Les lipides, comme les sucres, auraient donc eux aussi un rôle déterminant dans le dérèglement de notre circuit de la récompense et notre gestion de la nourriture. Alors la question se pose : manger trop sucré ou trop gras pourrait-il nous rendre addicts ?
Addiction alimentaire, le mot de la fin ?

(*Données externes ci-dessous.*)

(* ===== verification/TenancyRecords.v ===== *)
(** * Tenancy and account records (internal/db/store.go)

    Organizations, workspaces, members, projects, users, provider identities
    and browser sessions, with the [Normalize...ForWrite] functions their
    stores call.  [now] is [time.Now().UTC()] and [fresh] is
    [uuid.NewString()]. *)
From S2P Require Import Prelude GoStrings GoCollections GoTime Scope AuthzRecords.

Definition WorkspaceStatusActive : string := "active".
Definition WorkspaceStatusSuspended : string := "suspended".
Definition WorkspaceStatusDeleted : string := "deleted".
Definition WorkspaceDeletionGracePeriod : Z := 30 * 24 * Hour.
Definition UserDeletionGracePeriod : Z := 30 * 24 * Hour.
Definition SessionIdleTimeout : Z := 24 * Hour.

Definition validTenancyMemberRoles : list string := ["owner"; "admin"; "analyst"; "viewer"].
Definition validTenancyMemberStatuses : list string := ["invited"; "active"; "suspended"; "removed"].
Definition validUserStatuses : list string := ["active"; "deactivated"; "deleted"].
Definition validSessionAuthMethods : list string := ["workos"; "oidc"; "manual"; "saml"].

(** [tenancySlugPattern]: ^[a-z0-9]+(-[a-z0-9]+)*$. *)
Definition tenancySlugPattern (value : string) : bool :=
  forallb (λ part, negb (bool_decide (part = "")) && forallb (λ c, is_lower c || is_digit c) (bytes part))
    (Split value "-").

(** [uuid.Parse] of github.com/google/uuid accepts the text. *)
Class UUIDParser := { uuid_Parse : string → bool }.

Record TenancyOrganization := mkOrganization {
  Org_TenantID : string;
  Org_DisplayName : string;
  Org_Slug : string;
  Org_CreatedAt : Z;
  Org_UpdatedAt : Z;
}.

Record TenancyWorkspace := mkWorkspace {
  Workspace_TenantID : string;
  Workspace_WorkspaceID : string;
  Workspace_DisplayName : string;
  Workspace_Slug : string;
  Workspace_Status : string;
  Workspace_SuspendedAt : option Z;
  Workspace_DeletedAt : option Z;
  Workspace_CreatedAt : Z;
  Workspace_UpdatedAt : Z;
}.

Record TenancyWorkspaceMember := mkMember {
  Member_TenantID : string;
  Member_WorkspaceID : string;
  Member_MemberID : string;
  Member_UserID : string;
  Member_UserUUID : string;
  Member_Email : string;
  Member_Role : string;
  Member_Status : string;
  Member_JoinedAt : Z;
  Member_UpdatedAt : Z;
}.

Record TenancyProject := mkProject {
  Project_TenantID : string;
  Project_WorkspaceID : string;
  Project_ProjectID : string;
  Project_Name : string;
  Project_Slug : string;
  Project_Description : string;
  Project_ArchivedAt : option Z;
  Project_CreatedAt : Z;
  Project_UpdatedAt : Z;
}.

Record User := mkUser {
  User_ID : string;
  User_PrimaryEmail : string;
  User_DisplayName : string;
  User_AvatarURL : string;
  User_Status : string;
  User_CreatedAt : Z;
  User_UpdatedAt : Z;
  User_DeletedAt : option Z;
}.

Record UserIdentity := mkIdentity {
  Identity_ID : string;
  Identity_UserID : string;
  Identity_Provider : string;
  Identity_Subject : string;
  Identity_Email : string;
  Identity_EmailVerified : bool;
  Identity_RawClaims : string;
  Identity_LastAuthenticatedAt : Z;
  Identity_CreatedAt : Z;
}.

Record Session := mkSession {
  Session_ID : string;
  Session_UserID : string;
  Session_CurrentOrgID : string;
  Session_CurrentWorkspaceID : string;
  Session_CurrentProjectID : string;
  Session_AuthMethod : string;
  Session_IP : string;
  Session_UserAgent : string;
  Session_IdleExpiresAt : Z;
  Session_AbsoluteExpiresAt : Z;
  Session_LastSeenAt : Z;
  Session_RevokedAt : option Z;
  Session_CreatedAt : Z;
  Session_User : option User;
}.

#[export] Instance TenancyWorkspace_eq_dec : EqDecision TenancyWorkspace.
Proof. solve_decision. Defined.
#[export] Instance TenancyWorkspaceMember_eq_dec : EqDecision TenancyWorkspaceMember.
Proof. solve_decision. Defined.
#[export] Instance User_eq_dec : EqDecision User.
Proof. solve_decision. Defined.
#[export] Instance UserIdentity_eq_dec : EqDecision UserIdentity.
Proof. solve_decision. Defined.
#[export] Instance Session_eq_dec : EqDecision Session.
Proof. solve_decision. Defined.

(** ** Normalizers *)
Definition required (what value : string) : result unit :=
  guard_err (bool_decide (value ≠ "")) (Errorf (what +:+ " is required")).

Definition validateTenancySlug (value field : string) : result unit :=
  _ ← guard_err (Nat.leb (length (bytes value)) 63) (Errorf (field +:+ " must be 63 characters or fewer"));
  guard_err (tenancySlugPattern value) (Errorf (field +:+ " must match ^[a-z0-9]+(-[a-z0-9]+)*$")).

Definition NormalizeTenancyOrganizationForWrite (now : Z) (o : TenancyOrganization) : result TenancyOrganization :=
  let tenantID := TrimSpace (Org_TenantID o) in
  _ ← required "tenant id" tenantID;
  let displayName := TrimSpace (Org_DisplayName o) in
  _ ← required "display name" displayName;
  let slug := canon (Org_Slug o) in
  _ ← required "slug" slug;
  _ ← validateTenancySlug slug "slug";
  let createdAt := or_time (Org_CreatedAt o) now in
  mret (mkOrganization tenantID displayName slug createdAt (or_time (Org_UpdatedAt o) createdAt)).

Definition NormalizeTenancyWorkspaceForWrite (now : Z) (w : TenancyWorkspace) : result TenancyWorkspace :=
  let tenantID := TrimSpace (Workspace_TenantID w) in
  _ ← required "tenant id" tenantID;
  let workspaceID := TrimSpace (Workspace_WorkspaceID w) in
  _ ← required "workspace id" workspaceID;
  let displayName := TrimSpace (Workspace_DisplayName w) in
  _ ← required "display name" displayName;
  let slug := canon (Workspace_Slug w) in
  _ ← required "slug" slug;
  _ ← validateTenancySlug slug "slug";
  let status := TrimSpace (Workspace_Status w) in
  let status := if decide (status = "") then WorkspaceStatusActive else status in
  _ ← guard_err (bool_decide (status ∈ [WorkspaceStatusActive; WorkspaceStatusSuspended; WorkspaceStatusDeleted]))
        (Errorf ("workspace status " +:+ Quote status +:+ " is invalid"));
  let createdAt := or_time (Workspace_CreatedAt w) now in
  mret (mkWorkspace tenantID workspaceID displayName slug status (Workspace_SuspendedAt w) (Workspace_DeletedAt w)
          createdAt (or_time (Workspace_UpdatedAt w) createdAt)).

Definition NormalizeTenancyWorkspaceMemberForWrite (now : Z) (m : TenancyWorkspaceMember)
    : result TenancyWorkspaceMember :=
  let tenantID := TrimSpace (Member_TenantID m) in
  _ ← required "tenant id" tenantID;
  let workspaceID := TrimSpace (Member_WorkspaceID m) in
  _ ← required "workspace id" workspaceID;
  let memberID := TrimSpace (Member_MemberID m) in
  _ ← required "member id" memberID;
  let userID := TrimSpace (Member_UserID m) in
  _ ← required "user id" userID;
  let role := canon (Member_Role m) in
  _ ← guard_err (bool_decide (role ∈ validTenancyMemberRoles)) (Errorf "invalid member role");
  let status := canon (Member_Status m) in
  let status := if decide (status = "") then "invited" else status in
  _ ← guard_err (bool_decide (status ∈ validTenancyMemberStatuses)) (Errorf "invalid member status");
  let joinedAt := or_time (Member_JoinedAt m) now in
  mret (mkMember tenantID workspaceID memberID userID (TrimSpace (Member_UserUUID m)) (TrimSpace (Member_Email m))
          role status joinedAt (or_time (Member_UpdatedAt m) joinedAt)).

Definition NormalizeTenancyProjectForWrite (now : Z) (p : TenancyProject) : result TenancyProject :=
  let tenantID := TrimSpace (Project_TenantID p) in
  _ ← required "tenant id" tenantID;
  let workspaceID := TrimSpace (Project_WorkspaceID p) in
  _ ← required "workspace id" workspaceID;
  let projectID := TrimSpace (Project_ProjectID p) in
  _ ← required "project id" projectID;
  let name := TrimSpace (Project_Name p) in
  _ ← required "project name" name;
  let slug := canon (Project_Slug p) in
  _ ← required "project slug" slug;
  _ ← validateTenancySlug slug "project slug";
  let createdAt := or_time (Project_CreatedAt p) now in
  mret (mkProject tenantID workspaceID projectID name slug (TrimSpace (Project_Description p))
          (Project_ArchivedAt p) createdAt (or_time (Project_UpdatedAt p) createdAt)).

Definition NormalizeUserForWrite `{UUIDParser} (now : Z) (fresh : string) (u : User) : result User :=
  let trimmed := TrimSpace (User_ID u) in
  _ ← guard_err (bool_decide (trimmed = "") || uuid_Parse trimmed) (Errorf "invalid user id");
  let id := if decide (trimmed = "") then fresh else trimmed in
  let email := canon (User_PrimaryEmail u) in
  _ ← required "primary email" email;
  let status := canon (User_Status u) in
  let status := if decide (status = "") then "active" else status in
  _ ← guard_err (bool_decide (status ∈ validUserStatuses)) (Errorf "invalid user status");
  let createdAt := or_time (User_CreatedAt u) now in
  mret (mkUser id email (TrimSpace (User_DisplayName u)) (TrimSpace (User_AvatarURL u)) status
          createdAt (or_time (User_UpdatedAt u) createdAt) (User_DeletedAt u)).

Definition NormalizeUserIdentityForWrite `{UUIDParser, BundleCodec} (now : Z) (fresh : string) (i : UserIdentity)
    : result UserIdentity :=
  let trimmed := TrimSpace (Identity_ID i) in
  _ ← guard_err (bool_decide (trimmed = "") || uuid_Parse trimmed) (Errorf "invalid user identity id");
  let id := if decide (trimmed = "") then fresh else trimmed in
  let userID := TrimSpace (Identity_UserID i) in
  _ ← guard_err (uuid_Parse userID) (Errorf "invalid user id");
  let provider := canon (Identity_Provider i) in
  _ ← required "provider" provider;
  let subject := TrimSpace (Identity_Subject i) in
  _ ← required "subject" subject;
  let claims := if decide (Identity_RawClaims i = "") then "{}" else Identity_RawClaims i in
  _ ← guard_err (json_Valid claims) (Errorf "raw claims must be valid json");
  let lastAuthenticatedAt := or_time (Identity_LastAuthenticatedAt i) now in
  mret (mkIdentity id userID provider subject (canon (Identity_Email i)) (Identity_EmailVerified i) claims
          lastAuthenticatedAt (or_time (Identity_CreatedAt i) lastAuthenticatedAt)).

(** [ID] is the SHA-256 hash of the cookie, 32 bytes. *)
Definition NormalizeSessionForWrite `{UUIDParser} (now : Z) (s : Session) : result Session :=
  _ ← guard_err (Nat.eqb (length (bytes (Session_ID s))) 32) (Errorf "session id hash must be 32 bytes");
  let userID := TrimSpace (Session_UserID s) in
  _ ← guard_err (uuid_Parse userID) (Errorf "invalid user id");
  let authMethod := canon (Session_AuthMethod s) in
  _ ← guard_err (bool_decide (authMethod ∈ validSessionAuthMethods)) (Errorf "invalid auth method");
  let createdAt := or_time (Session_CreatedAt s) now in
  _ ← guard_err (negb (IsZero (Session_IdleExpiresAt s))) (Errorf "idle expiry is required");
  _ ← guard_err (negb (IsZero (Session_AbsoluteExpiresAt s))) (Errorf "absolute expiry is required");
  mret (mkSession (Session_ID s) userID (TrimSpace (Session_CurrentOrgID s)) (TrimSpace (Session_CurrentWorkspaceID s))
          (TrimSpace (Session_CurrentProjectID s)) authMethod (TrimSpace (Session_IP s))
          (TrimSpace (Session_UserAgent s)) (Session_IdleExpiresAt s) (Session_AbsoluteExpiresAt s)
          (or_time (Session_LastSeenAt s) createdAt) (Session_RevokedAt s) createdAt (Session_User s)).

Car l’idée d’une « addiction alimentaire » revient souvent dans le débat public. Certains symptômes observés lors d’un sevrage du sucre – comme l’irritabilité ou le stress – sont parfois rapprochés de ceux liés à des substances psychoactives. Toutefois, selon Giuseppe Gangarossa, la comparaison avec les drogues classiques reste limitée. « Le sucre ou les lipides ne sont pas des “drogues” comme les psychostimulants. Ils agissent partout dans le corps et pas uniquement dans le cerveau. Cependant, certains mécanismes semblent être communs. » Contrairement aux addictions aux substances psychoactives qui se concentrent principalement sur les systèmes neuronaux, les mécanismes à l’œuvre ici impliquent plusieurs organes, systèmes et niveaux de régulation. « C’est pour cela que les recherches sur l’alimentation ont un degré de complexité ultérieur et demandent une approche beaucoup plus globale, holistique », conclut-il.